▼▼▼
Lemma sorted_before (ks : list oid) done k todo : ks = done ++ k :: todo →
  StronglySorted (λ a b, tuple_leb a b = true) ks → NoDup ks →
  (∀ x, x ∈ done → tuple_leb x k = true) ∧ (∀ x, x ∈ ks → tuple_ltb x k = true → x ∈ done).
Proof using.
  intros -> Hs Hd. apply StronglySorted_app in Hs as (Hdone & _ & Htodo). split.
  - intros x Hx. apply Hdone; [done|left].
  - intros x [Hx|[->|Hx]%elem_of_cons]%elem_of_app Hlt; [done|by rewrite tuple_ltb_irrefl in Hlt|].
    apply StronglySorted_inv in Htodo as [_ Hall]. rewrite Forall_forall in Hall. specialize (Hall x Hx).
    rewrite tuple_ltb_leb, Hall in Hlt. done.
Qed.
Lemma sorted_last (done : list oid) prev x : StronglySorted (λ a b, tuple_leb a b = true) (done ++ [prev]) →
  x ∈ done ++ [prev] → tuple_leb x prev = true.
Proof using.
  intros (Hdone & _ & _)%StronglySorted_app [Hx| ->%list_elem_of_singleton]%elem_of_app.
  - apply Hdone; [done|left].
  - apply leb_refl.
Qed.

Lemma label_step_ok ks done k todo st : ks = done ++ k :: todo →
  StronglySorted (λ a b, tuple_leb a b = true) ks → NoDup ks → (∀ o, o ∈ ks ↔ o ∈ dkeys d0) →
  labelled done st → labelled (done ++ [k]) (label_step st k).
Proof using Hgaps.
  intros Hks Hs Hnd Hdom Hst. destruct (sorted_before ks done k todo Hks Hs Hnd) as [Hbefore Hin].
  assert (Hk : k ∈ dkeys d0) by (apply Hdom; subst; set_solver).
  assert (Hkd : k ∉ done). { subst ks. apply NoDup_app in Hnd as (_ & Hno & _). intros Hkd. by apply (Hno k Hkd); left. }
  destruct st as [[prev b] [l m]]. destruct Hst as [Hwf Hkeys Hlab Hprev Hoids Hknown]. cbn [fst snd] in *.
  assert (Hb : base_label (Indices.base l) prev b k = long d0 (removelast k)).
  { apply base_label_ok; [done|]. destruct (Hgaps k Hk) as [Hne Hpar].
    assert (Hparent : length k ≠ 1%nat → removelast k ∈ done).
    { intros Hl. destruct Hpar as [|Hpar]; [done|]. apply Hin; [by apply Hdom|].
      destruct (snoc_inv k Hne) as (p & z & ->). rewrite removelast_snoc.
      by apply Column.tuple_ltb_app. }
    destruct Hprev as [[-> ->]|[[done' ->] ->]].
    - left. split; [done|]. destruct (decide (length k = 1%nat)) as [|Hl]; [done|].
      specialize (Hparent Hl). by apply elem_of_nil in Hparent.
    - right. assert (Hpk : prev ∈ dkeys d0) by (apply Hdom; subst; set_solver).
      destruct (Hgaps prev Hpk) as [Hpne _]. split; [done|]. split; [done|]. split.
      { rewrite Hlab, decide_True by set_solver. done. }
      intros Hl. specialize (Hparent Hl). split_and!.
      + by rewrite Hlab, decide_True.
      + subst ks. apply StronglySorted_app in Hs as (_ & Hs & _). by eapply sorted_last.
      + rewrite tuple_ltb_leb. apply negb_true_iff. destruct (tuple_leb k prev) eqn:E; [|done].
        destruct Hkd. rewrite (tuple_leb_antisym k prev E) by (apply Hbefore; set_solver). set_solver. }
  assert (Hname : dget (Indices.base l) k = dget d0 k) by (by rewrite Hlab, decide_False).
  assert (Hlong : long d0 (removelast k) ++ default [] (dget d0 k) = long d0 k).
  { symmetry. apply long_snoc. by apply Hgaps. }
  unfold label_step. rewrite Hb, Hname, Hlong. split; cbn [fst snd].
  - by apply Indices.setitem_wf.
  - rewrite Indices.setitem_base, dkeys_dset, Hkeys, decide_True by done. done.
  - intros o. rewrite Indices.setitem_base, dget_dset, Hlab.
    destruct (decide (o = k)) as [->|Hok]; [by rewrite decide_True by set_solver|].
    destruct (decide (o ∈ done)); [by rewrite decide_True by set_solver|]. rewrite decide_False by set_solver. done.
  - right. split; [by exists done|done].
  - intros lb o. rewrite dget_dset. case_decide as Hlb.
    + intros [= <-]. split; [set_solver|done].
    + intros [??]%Hoids. split; [set_solver|done].
  - intros o Ho. rewrite dget_dset. case_decide as Hlb; [done|]. apply Hknown.
    apply elem_of_app in Ho as [|Ho%list_elem_of_singleton]; [done|]. by subst.
Qed.

Lemma label_loop_ok ks done todo st : ks = done ++ todo →
  StronglySorted (λ a b, tuple_leb a b = true) ks → NoDup ks → (∀ o, o ∈ ks ↔ o ∈ dkeys d0) →
  labelled done st → labelled ks (foldl label_step st todo).
Proof using Hgaps.
  intros Hks Hs Hnd Hdom. revert done st Hks. induction todo as [|k todo IH]; intros done st -> Hst; cbn [foldl].
  - by rewrite app_nil_r.
  - apply (IH (done ++ [k])); [by rewrite <- app_assoc|]. by eapply label_step_ok.
Qed.
End loop.

(** An index that has the long label of every node of the tree [d], and knows the node
    of every label *)
Record good (d : dict oid node_name) (x : module_idx) : Prop := {
  g_wf : Indices.wf (oidToLabelIdx x);
  g_keys : dkeys (Indices.base (oidToLabelIdx x)) = dkeys d;
  g_label o : o ∈ dkeys d → dget (Indices.base (oidToLabelIdx x)) o = Some (long d o);
  g_oids lb o : dget (labelToOidIdx x) lb = Some o → o ∈ dkeys d ∧ lb = long d o;
  g_known o : o ∈ dkeys d → is_Some (dget (labelToOidIdx x) (long d o));
}.

Lemma oids_spec (l : labels) : Indices.wf l →
  StronglySorted (λ a b, tuple_leb a b = true) (oids l) ∧ NoDup (oids l) ∧
  ∀ o, o ∈ oids l ↔ o ∈ dkeys (Indices.base l).
Proof.
  intros Hwf. destruct (Indices.ordered_wf l Hwf) as (Hwf' & Hd & Hb). unfold oids.
  destruct (Indices.wf_sorted _ Hwf' Hd) as [Hs _]. split; [done|].
  pose proof (Indices.wf_keys _ Hwf') as Hp. rewrite Hb in Hp. split.
  - rewrite Hp. apply (Indices.wf_base _ Hwf).
  - intros o. by rewrite Hp.
Qed.

Lemma long_labels_good l x : Indices.wf l → no_gaps (Indices.base l) →
  let lm := long_labels l [] in good (Indices.base l) (put_labels lm.1 lm.2 x).
Proof.
  intros Hwf Hgaps lm. destruct (oids_spec l Hwf) as (Hs & Hd & Hdom).
  assert (Hst : labelled (Indices.base l) (oids l) (foldl label_step (([], []), (l, [])) (oids l))).
  { eapply (label_loop_ok _ Hgaps (oids l) [] (oids l)); [done..|].
    split; cbn [fst snd]; [done|done| |by left|done|].
    - intros o. rewrite decide_False by apply not_elem_of_nil. done.
    - intros o Ho. by apply elem_of_nil in Ho. }
  unfold lm, long_labels. destruct (foldl label_step _ (oids l)) as [[prev b] [l' m]].
  destruct Hst as [H1 H2 H3 _ H5 H6]. cbn [fst snd] in *. split; cbn [put_labels oidToLabelIdx labelToOidIdx].
  - done.
  - done.
  - intros o Ho. rewrite H3, decide_True; [done|]. by apply Hdom.
  - intros lb o [Ho ->]%H5. split; [by apply Hdom|done].
  - intros o Ho. apply H6. by apply Hdom.
Qed.

(** The labels of the whole are copied to themselves. *)
Lemma copy_labels_good d x : good d x → good d (copy_labels (Indices.base (oidToLabelIdx x)) x).
Proof.
  intros Hx. set (g := Indices.base (oidToLabelIdx x)).
  assert (Hg : ∀ o, o ∈ dkeys d → default [] (dget g o) = long d o).
  { intros o Ho. unfold g. by rewrite (g_label _ _ Hx) by done. }
  unfold copy_labels. destruct (oids_spec _ (g_wf _ _ Hx)) as (_ & _ & Hdom).
  assert (Hall : Forall (λ o, o ∈ dkeys d) (oids (oidToLabelIdx x))).
  { apply Forall_forall. intros o Ho. apply Hdom in Ho. by rewrite (g_keys _ _ Hx) in Ho. }
  assert (Hloop : ∀ ks lm, Forall (λ o, o ∈ dkeys d) ks → good d (put_labels lm.1 lm.2 x) →
    good d (put_labels (foldl (copy_label g) lm ks).1 (foldl (copy_label g) lm ks).2 x)).
  { intros ks. induction ks as [|k ks IH]; intros lm Hks Hlm; [done|]. apply Forall_cons in Hks as [Hk Hks].
    cbn [foldl]. apply IH; [done|]. unfold copy_label. rewrite Hg by done.
    destruct Hlm as [H1 H2 H3 H4 H5]. cbn [put_labels oidToLabelIdx labelToOidIdx] in *.
    split; cbn [put_labels oidToLabelIdx labelToOidIdx fst snd].
    - by apply Indices.setitem_wf.
    - rewrite Indices.setitem_base, dkeys_dset, H2, decide_True by done. done.
    - intros o Ho. rewrite Indices.setitem_base, dget_dset. case_decide; [by subst|by apply H3].
    - intros lb o. rewrite dget_dset. case_decide; [by intros [= <-]|by apply H4].
    - intros o Ho. rewrite dget_dset. case_decide; [done|by apply H5]. }
  specialize (Hloop (oids (oidToLabelIdx x)) (oidToLabelIdx x, labelToOidIdx x) Hall).
  destruct (foldl (copy_label g) _ _) as [l m]. apply Hloop. by destruct x.
Qed.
▲▲▲
To do — Here the output must be the lines above from the line with "destruct (decide (o = k))" to the line with "g_keys : dkeys", both included, duplicated word for word and nothing else.

Exercise result —
    destruct (decide (o = k)) as [->|Hok]; [by rewrite decide_True by set_solver|].
    destruct (decide (o ∈ done)); [by rewrite decide_True by set_solver|]. rewrite decide_False by set_solver. done.
  - right. split; [by exists done|done].
  - intros lb o. rewrite dget_dset. case_decide as Hlb.
    + intros [= <-]. split; [set_solver|done].
    + intros [??]%Hoids. split; [set_solver|done].
  - intros o Ho. rewrite dget_dset. case_decide as Hlb; [done|]. apply Hknown.
    apply elem_of_app in Ho as [|Ho%list_elem_of_singleton]; [done|]. by subst.
Qed.

Lemma label_loop_ok ks done todo st : ks = done ++ todo →
  StronglySorted (λ a b, tuple_leb a b = true) ks → NoDup ks → (∀ o, o ∈ ks ↔ o ∈ dkeys d0) →
  labelled done st → labelled ks (foldl label_step st todo).
Proof using Hgaps.
  intros Hks Hs Hnd Hdom. revert done st Hks. induction todo as [|k todo IH]; intros done st -> Hst; cbn [foldl].
  - by rewrite app_nil_r.
  - apply (IH (done ++ [k])); [by rewrite <- app_assoc|]. by eapply label_step_ok.
Qed.
End loop.

(** An index that has the long label of every node of the tree [d], and knows the node
    of every label *)
Record good (d : dict oid node_name) (x : module_idx) : Prop := {
  g_wf : Indices.wf (oidToLabelIdx x);
  g_keys : dkeys (Indices.base (oidToLabelIdx x)) = dkeys d;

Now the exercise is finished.